I duck and tuck as my cloud swarms into action. The dirt under me gives way as the bots consume the material to provide extra bulk to the shell they form around me. A light glow suffuses the inner surface as the morning sun disappears, then that goes away too, and I’m trapped in blackness.

“Safe,” I hear in my earbud from Chad. Of course he’s first. No one can do blind obedience quite like Chad.

“Safe,” I call out.

“Safe,” Louise claims third.

“Safe.” Evan is right behind her.

An affirmative hum comes through the earpiece from Andrea.

“Safe.” Marc gets his done.

“Safe.” Jeff is last, as usual. I think he has trouble ducking and pulling in his arms with his own muscle power since his whole cloud is occupied building his shield.

“Better that time,” Father declares. “Excellent work, my children. All tucked away in less than thirty seconds. Come on out now.”

I release the shield. A groaning cheer rises up as we each climb out of the shallow holes our shields made. No one likes shield practice. They might keep us alive in a pinch, but they’re not at all comfortable. The shell is permeable enough that we won’t suffocate, but it gets hot and claustrophobic inside.

“I’ve talked to some of my old friends in the Air Force,” Father says as he fills all the holes with a wave of his hand. “We’ll be bringing in some volunteers from the base at Nellis to provide a live fire drill in a few weeks. I want you ready for a real emergency scenario.”

He’s bringing in soldiers to shoot at us for practice? I’m not sure if he’s crazy or just trying to make sure we all inherit his god complex. If things go wrong, I guess he has enough spare children that it’s worth the risk. All of us are just guinea pigs.

“Construction time again,” Father calls. He tears down our first round of builds with another wave of his hand. It’s unnerving seeing him level buildings with no apparent effort and knowing that’s what I’m up against when I finally strike. “Jeff, Andrea, and Evan, dig a well there. Chad and Marc, give us a shelter there. Louise and Noah, a solar farm there if you would, please.”

The solar panels are easy. Really, all the construction is. The plans are pre-programmed so you just have to aim your eyes and run the function.

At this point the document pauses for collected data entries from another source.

Lemma recover_loop_spec l : ∀ i count (q : Queue) (db : DB),
  wf db → NoDup (map operation_id l) →
  (∀ r, r ∈ l → is_Some (get_checkpoint (project_id c) (operation_id r) db)) →
  (∀ r, r ∈ l → is_ok (kind_from_str (operation_type r)) = true) →
  ∃ db',
    recover_loop c env i l (wrap32 count) q db =
      (Ok (wrap32 (count + Z.of_nat (length (fresh_requests c env i l)))),
       foldl replay q (fresh_requests c env i l), db') ∧
    wf db' ∧ recovered c env i l db db'.
Proof.
  induction l as [|r rest IH]; intros i count q db Hwf Hnd Hrow Hkind.
  { exists db. simpl. rewrite Z.add_0_r. split; [done|]. split; [done|]. split; [|done].
    by intros op (j & r & Hl & _). }
  apply NoDup_cons in Hnd as [Hr Hnd]. cbn [recover_loop fresh_requests].
  assert (∀ r, r ∈ rest → is_ok (kind_from_str (operation_type r)) = true) as Hkind'
    by (intros; apply Hkind; by right).
  destruct (is_stale_for_recovery c (t_check (env i)) r) eqn:Es.
  - destruct (Hrow r ltac:(by left)) as [r0 Hr0].
    destruct (CheckpointManager.mark_failed_spec (project_id c) db (operation_id r) r0
      (t_fail (env i)) (t_fail' (env i)) (t_fail'' (env i)) skipped_reason Hwf Hr0)
      as (Em & Hwf1 & Hfail & Hother).
    rewrite transactions_succeed, Em. cbn [app].
    edestruct (IH (S i) count q) as (db' & E & Hwf' & Hrec); [exact Hwf1|done| |done|].
    { intros r1 Hr1. rewrite Hother; [apply Hrow; by right|]. intros [= Heq]. apply Hr.
      rewrite <- Heq. by apply list_elem_of_fmap_2. }
    exists db'. split; [exact E|]. split; [done|]. by eapply recovered_fail.
  - assert (∀ r, r ∈ rest → is_Some (get_checkpoint (project_id c) (operation_id r) db)) as Hrow'
      by (intros; apply Hrow; by right).
    pose proof (Hkind r ltac:(by left)) as Hk.
    destruct (kind_from_str (operation_type r)) as [k|]; [|done]. case_bool_decide as Hhot.
    + destruct (IH (S i) count q db) as (db' & E & Hwf' & Hrec); [done..|].
      exists db'. split; [exact E|]. split; [done|by apply recovered_skip].
    + rewrite wrap32_add_l.
      destruct (IH (S i) (count + 1) (replay q (t_enqueue (env i), r, k)) db)
        as (db' & E & Hwf' & Hrec); [done..|].
      exists db'. split; [|split; [done|by apply recovered_skip]].
      cbn [app length foldl replay] in *. rewrite E.
      by rewrite Nat2Z.inj_succ, <- Z.add_1_l, Z.add_assoc.
Qed.
End loop.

“You get the base, and I’ll get the panels?” I ask Louise.

“Sure.”

Louise is a good partner for the training exercises. Not quite as good as Evan, but I’m just glad it’s not a Chad or Marc day. Louise turns to look at the ground behind her and the parched desert dirt starts roiling. Through a miracle of nanochemistry, the minerals in the dirt ripple and slowly transform into something like a concrete slab. It’s not quite as sturdy as the real stuff, but it’s easily solid enough to support the panels of the solar array. I direct my gaze at the large pile of dirt and rock that is starting to pile up where Evan’s team is digging the well.

GATHER(SOLAR)

The bots swarm out and start gathering and refining silicon and trace metals. I have a pile about the right size when Louise is done with the foundation.

“Ready?” she asks.

“Yeah.”

I look at the slab she built and outline the area with my eyes to tell the software where to build.

BUILD(SOLAR)

My bots start hauling the sandy material over and printing the panels in place, layer by layer. While they work, I look around the barren landscape. It's not so different here in Nevada from some of the places we’re going. A few hundred yards away, the lush, manicured green of the campus commons peek through the open gates of the Institute. Life from the desert. That’s what we’ll be creating.

“Should we set up maintainers?” Chad calls over to Father.

“Yes. We’ll be doing that for all the installations, so we’ll want to practice doing it that way. Looking good there, Chad. Marc, you need to wait until the foundation is complete before you start. It needs a level surface or the software can’t build a stable structure.”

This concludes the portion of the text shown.